Despite our advances though, there are still more than 7 million people across the country that do not have any representation from the Labour Party either on local councils or in Parliament – the people I think of as Labour’s missing seven million. Not of all them live in the south – there are pockets of North Yorkshire and rural Leicestershire with no Labour councillors or MPs for instance – but the overwhelming majority (over 80%) do. As a result, nearly one in three people in the south have no one from the Labour Party representing them, except for Labour’s two excellent MEPs in the south, Richard Howitt and Peter Skinner.

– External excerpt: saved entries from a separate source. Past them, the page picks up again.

(* ===== verification/Sched.v ===== *)
(** Processes: the process table's lists (kern/kern_proc.c) and the scheduler's
    run and sleep queues (kern/kern_synch.c). *)
From stdpp Require Import functions.
From S2P Require Import Prelude Buf Kernel Links.

Module Sched.
Section sched.
Context `{KConfig} `{KLayout}.

(** * kern_proc.c *)

(** Is [p] the current process or a descendant of it? *)
Fixpoint inferior_loop (fuel : nat) (p : nat) : K bool :=
  cur ← getu u_procp;
  if decide (p = cur) then mret true
  else
    r ← getp p;
    if p_ppid r =? 0 then mret false
    else
      match fuel with
      | O => nofuel
      | S fuel => q ← unless_none (p_pptr r); inferior_loop fuel q
      end.
Definition inferior (p : nat) : K bool :=
  s ← get_s; inferior_loop (size (procs s)) p.

Definition PIDHASH (pid : Z) : Z := Z.land pid 15.

Fixpoint pfind_loop (fuel : nat) (pid : Z) (p : option nat) : K (option nat) :=
  match p with
  | None => mret None
  | Some p =>
    r ← getp p;
    if p_pid r =? pid then mret (Some p)
    else
      match fuel with
      | O => nofuel
      | S fuel => pfind_loop fuel pid (p_hash r)
      end
  end.
Definition pfind (pid : Z) : K (option nat) :=
  s ← get_s; pfind_loop (size (procs s)) pid (pidhash s !! PIDHASH pid).

(** All slots but the first go on [freeproc], in order; [proc[0]] is all of
    [allproc]. *)
Definition pqinit : K unit :=
  modify (λ s, s <| freeproc := None |>) ;;
  foldr (λ p m, m ;;
      s ← get_s; setp p (λ r, r <| p_nxt := freeproc s |>) ;;
      modify (λ s, s <| freeproc := Some p |>))
    (mret tt) (seq 1 (NPROC - 1)) ;;
  modify (λ s, s <| allproc := Some 0%nat |>) ;;
  setp 0 (λ r, r <| p_nxt := None |> <| p_prev := Some AllProc |>) ;;
  modify (λ s, s <| zombproc := None |>).

(** * kern_synch.c *)

Definition HASH (c : wchan) : Z := Z.land (Z.shiftr (i32 (addr_of c)) 5) 15.

Definition setpri (pp : nat) : K Z :=
  r ← getp pp;
  let p := Z.land (p_cpu r) 0xff / 16 in
  let p := p + (PUSER + p_nice r) in
  let p := if 127 <? p then 127 else p in
  s ← get_s;
  when (p <? curpri s) (modify (λ s, s <| runrun ::= Z.succ |>)) ;;
  setp pp (λ r, r <| p_pri := cchar p |>) ;;
  mret p.

(** [SCHMAG] is the text [8/10]: [SCHMAG * a] parses as [(8/10) * a]. *)
Definition SCHMAG_times (a : Z) : Z := Z.quot 8 10 * a.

Some people might think that it doesn’t matter – that there will always be bits of the country where we’ll do badly, and which we don’t need to win to elect a Labour Government anyway. They’re wrong. People said the same in the 1990s. As Third Place First and Operation Toehold showed, even in areas in the south where Labour had been written off, with the right policies and right organisation, Labour can win.

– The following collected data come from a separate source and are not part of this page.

(** What the scheduler changes. *)
Lemma sig_only_link r l : sig_only r (r <| p_link := l |>).
Proof. split; [by destruct r|done|by left|done]. Qed.
Lemma updatepri_rec_only r : sig_only r (Sched.updatepri_rec r).
Proof. split; [by destruct r|done|by left|done]. Qed.
Lemma wake_rec_only r l : sig_only r (Sched.wake_rec r <| p_link := l |>).
Proof.
  unfold Sched.wake_rec. split.
  - destruct (p_stat r =? SSLEEP), (1 <? p_slptime r), r; reflexivity.
  - by destruct (p_stat r =? SSLEEP), (1 <? p_slptime r), r.
  - by right.
  - by destruct (p_stat r =? SSLEEP), (1 <? p_slptime r), r.
Qed.
Lemma setrun_rec_only r l : sig_only r (Sched.setrun_rec r <| p_link := l |>).
Proof.
  unfold Sched.setrun_rec. split.
  - destruct (1 <? p_slptime r), r; reflexivity.
  - by destruct (1 <? p_slptime r), r.
  - by right.
  - by destruct (1 <? p_slptime r), r.
Qed.
Lemma woke_sig_step D s s' : Sched.woke D s s' → sig_step s s'.
Proof.
  intros (F & N & W). split; [done|]. split; [done|]. intros k r Hk.
  destruct (W k r Hk) as (l & [[_ E]|[_ E]]); rewrite E; eexists; (split; [done|]).
  - apply wake_rec_only.
  - apply sig_only_link.
Qed.

(** A sleeper that signals may wake has a parent, and is not the swapper. *)
Definition sig_wf (s : kstate) : Prop := ∀ k r,
  procs s !! k = Some r → has (p_flag r) P_SINTR = true →
  p_wchan r ≠ Some Sched.c_runout ∧ ∃ q, p_pptr r = Some q ∧ q ≠ k ∧ is_Some (procs s !! q).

But we won’t win unless we stand candidates. At this year’s local elections we fielded more candidates than any other political party – 10 per cent more than the Conservatives and over 30 per cent more than the Liberal Democrats. But there are still seats in the south where people are not able to vote Labour. In the last few months, Labour voters going to the polls at by-elections in South Buckinghamshire and the Cotswolds would have found themselves disenfranchised. No by-election should go uncontested. Victories in the home constituencies of David Cameron and Eric Pickles, as well as in Tunbridge Wells, where for the first time we fielded a candidate in every seat, show that if we fight, we can win. As our Deputy Leader Harriet Harman says, there’s no such thing as paper candidates – they are pioneer candidates, turning local council election victories into national votes.

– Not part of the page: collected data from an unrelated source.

(** What the machine and the rest of the kernel give the clock: the drivers'
    callouts, the memory statistics, and what the saved status word says. *)
Class ClockEnv := {
  driver_call : Z → Z → K unit;
  vmmeter : K unit;
  USERMODE : Z → bool;
  BASEPRI : Z → bool;
}.

Module Clock.
Section clock.
Context `{KConfig} `{KLayout} `{SigEnv} `{ClockEnv}.

Definition c_runin : wchan := WChan "runin" 0.
Definition c_lbolt : wchan := WChan "lbolt" 0.

(** * kern_synch.c *)

Definition endtsleep (p : nat) : K unit :=
  r ← getp p;
  match p_wchan r with
  | None => mret tt
  | Some _ =>
    (if p_stat r =? SSLEEP then Sched.setrun p else Sched.unsleep p) ;;
    setp p (λ r, r <| p_flag ::= λ f, setf f P_TIMEOUT |>)
  end.

(** From [resume:] on; [sig] is the signal [CURSIG] found before sleeping. *)
Definition tsleep_resume (p : nat) (catch : bool) (timo sig : Z) : K Z :=
  setp p (λ r, r <| p_flag ::= λ f, clrf f P_SINTR |>) ;;
  r ← getp p;
  let late := has (p_flag r) P_TIMEOUT in
  (if late then setp p (λ r, r <| p_flag ::= λ f, clrf f P_TIMEOUT |>)
   else when (negb (timo =? 0)) (Callout.untimeout Cendtsleep (Z.of_nat p))) ;;
  if late && (sig =? 0) then mret EWOULDBLOCK
  else if (catch : bool) then
    sig ← (if negb (sig =? 0) then mret sig else Sig.CURSIG p);
    if sig =? 0 then mret 0
    else
      intr ← getu u_sigintr;
      mret (if has intr (sigmask sig) then EINTR else ERESTART)
  else mret 0.

(** Put the process on its sleep queue, and start its timeout. *)
Definition tsleep_enqueue (p : nat) (ident : wchan) (priority timo : Z) : K unit :=
  setp p (λ r, r <| p_wchan := Some ident |>) ;;
  setp p (λ r, r <| p_slptime := 0 |>) ;;
  setp p (λ r, r <| p_pri := cchar (Z.land priority PRIMASK) |>) ;;
  s ← get_s;
  setp p (λ r, r <| p_link := slpque s !! Sched.HASH ident |>) ;;
  modify (λ s, s <| slpque ::= <[Sched.HASH ident := p]> |>) ;;
  when (negb (timo =? 0)) (Callout.timeout Cendtsleep (Z.of_nat p) (i32 timo)).

(** Give up the processor. *)
Definition tsleep_switch (p : nat) : K unit :=
  setp p (λ r, r <| p_stat := SSLEEP |>) ;;
  when (negb (bool_decide (p = 0%nat))) (Sched.wakeup c_runin) ;;
  setu (λ r, r <| u_ru ::= λ t, t <| ru_nvcsw ::= λ z, i32 (z + 1) |> |>) ;;
  swtch.

Definition tsleep (ident : wchan) (priority timo : Z) : K Z :=
  p ← getu u_procp;
  let catch := has priority PCATCH in
  s ← get_s;
  if panicstr s then mret 0
  else
    r ← getp p;
    when (DIAGNOSTIC && negb (p_stat r =? SRUN)) (panic "tsleep") ;;
    tsleep_enqueue p ident priority timo ;;
    if catch then
      setp p (λ r, r <| p_flag ::= λ f, setf f P_SINTR |>) ;;
      sig ← Sig.CURSIG p;
      r ← getp p;
      if negb (sig =? 0) then
        when (negb (bool_decide (p_wchan r = None))) (Sched.unsleep p) ;;
        setp p (λ r, r <| p_stat := SRUN |>) ;;
        tsleep_resume p catch timo sig
      else if bool_decide (p_wchan r = None) then tsleep_resume p false timo sig
      else tsleep_switch p ;; tsleep_resume p catch timo sig
    else tsleep_switch p ;; tsleep_resume p catch timo 0.

(** [sleep]; [false] where it leaves by [longjmp] to [u.u_qsave]. *)
Definition sleep (chan : wchan) (pri : Z) : K bool :=
  let priority := if PZERO <? pri then Z.lor pri PCATCH else pri in
  e ← tsleep chan priority 0;
  set_error e ;;
  e ← getu u_error;
  mret (negb (has priority PCATCH) || (e =? 0)).

(** One process of [schedcpu]'s loop. *)
Definition schedcpu_one (p : nat) : K unit :=
  r ← getp p;
  when (negb (p_time r =? 127)) (setp p (λ r, r <| p_time ::= λ z, cchar (z + 1) |>)) ;;
  (if it_value (p_realtimer r) =? 0 then mret tt
   else
     setp p (λ r, r <| p_realtimer ::= λ t, t <| it_value ::= λ z, i32 (z - 1) |> |>) ;;
     r ← getp p;
     when (it_value (p_realtimer r) =? 0)
       (Sig.psignal p SIGALRM ;;
        setp p (λ r, r <| p_realtimer ::= λ t, t <| it_value := it_interval t |> |>))) ;;
  r ← getp p;
  when ((p_stat r =? SSLEEP) || (p_stat r =? SSTOP))
    (when (negb (p_slptime r =? 127)) (setp p (λ r, r <| p_slptime ::= λ z, cchar (z + 1) |>))) ;;
  r ← getp p;
  if 1 <? p_slptime r then mret tt
  else
    let a := Z.quot (Z.land (p_cpu r) 0xff * 8) 10 + p_nice r in
    let a := if a <? 0 then 0 else a in
    let a := if 255 <? a then 255 else a in
    setp p (λ r, r <| p_cpu := cchar a |>) ;;
    if PUSER <=? p_pri r then _ ← Sched.setpri p; mret tt else mret tt.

People in the south are no less affected by prices going up faster than wages, no less angry about rip-off energy bills and rail fare, no less worried about the chances of their kids finding a job after finishing college and no less concerned about nurses being laid off, services being cut or waiting times going up. Even in the most affluent, well-to do bits of Britain there are people whose struggles would be that little bit easier if they had a Labour councillor or a Labour MP. Our job is to show them how we would deliver an economy that works for working people, how we’d tackle rip-off prices, low wages and the lack of jobs, and how we’d improve the rewards for people who do the right thing.

For Labour to win the next general election, and claim to be a truly national party, we have to build on the progress we’ve made in the last two years and re-establish the Labour Party as a living, breathing force in every community. Labour’s 7 million might be missing, but they’re not forgotten – and in the next three years, Labour’s mission is to find them again.

Caroline Flint is the Labour Party’s regional champion for the south-east and the keynote speaker at Progress’ Third Place First Conference

  • JoeDM

    And left wing extremists bashing New Labour , Progress, etc. don’t your let your expectations rise too high.

  • Quiet_Sceptic

    So why did Southern voters turn against Labour?

    Surely that’s they key question to answer in any attempt to get them back.

    • robertcp

      I agree. 

    • Lazoon

      “So why did Southern voters turn against Labour?”

      The prospect of five more years of Gordon Brown as Prime Minister overseeing  a recovery from the worst recession for a hundred years.

  • Luther

    For me it was New Labour types LIKE Caroline Flint that turned me AWAY from the Labour Party NOT the fact that they weren’t right-wing enough or more Tory like.

    • robertcp

      I agree.  Labour has had 30 mad years.  Too left wing in the 1980s and then too right wing from 1994 until 2010.  It went from unilateralism in 1983 to invading Iraq in 2003!  Ed M is not perfect but his leadership has been a return to sanity.

  • http://www.facebook.com/people/Mike-Homfray/510980099 Mike Homfray

    To stick to the topic – there does need to be a concerted effort to get candidates to stand. If there are no candidates that’s when voters start voting Lib Dem locally and before long they do the same nationally
    But there also needs to be some proper targeting. Look at the wards and target those most likely to provide a win. And yes, in some areas it isn’t easy, but you have to start somewhere. Most councils have at least one ward where Labour come in second – or an area where people vote Labour nationally but don’t bother locally. Focus on that ward alone and get some representation

  • John Ruddy

    Its not just about the south, though, is it? Up here in Scotland there are places which have no local Labour representatives – list MSP’s, while doing a great job are often too stretched.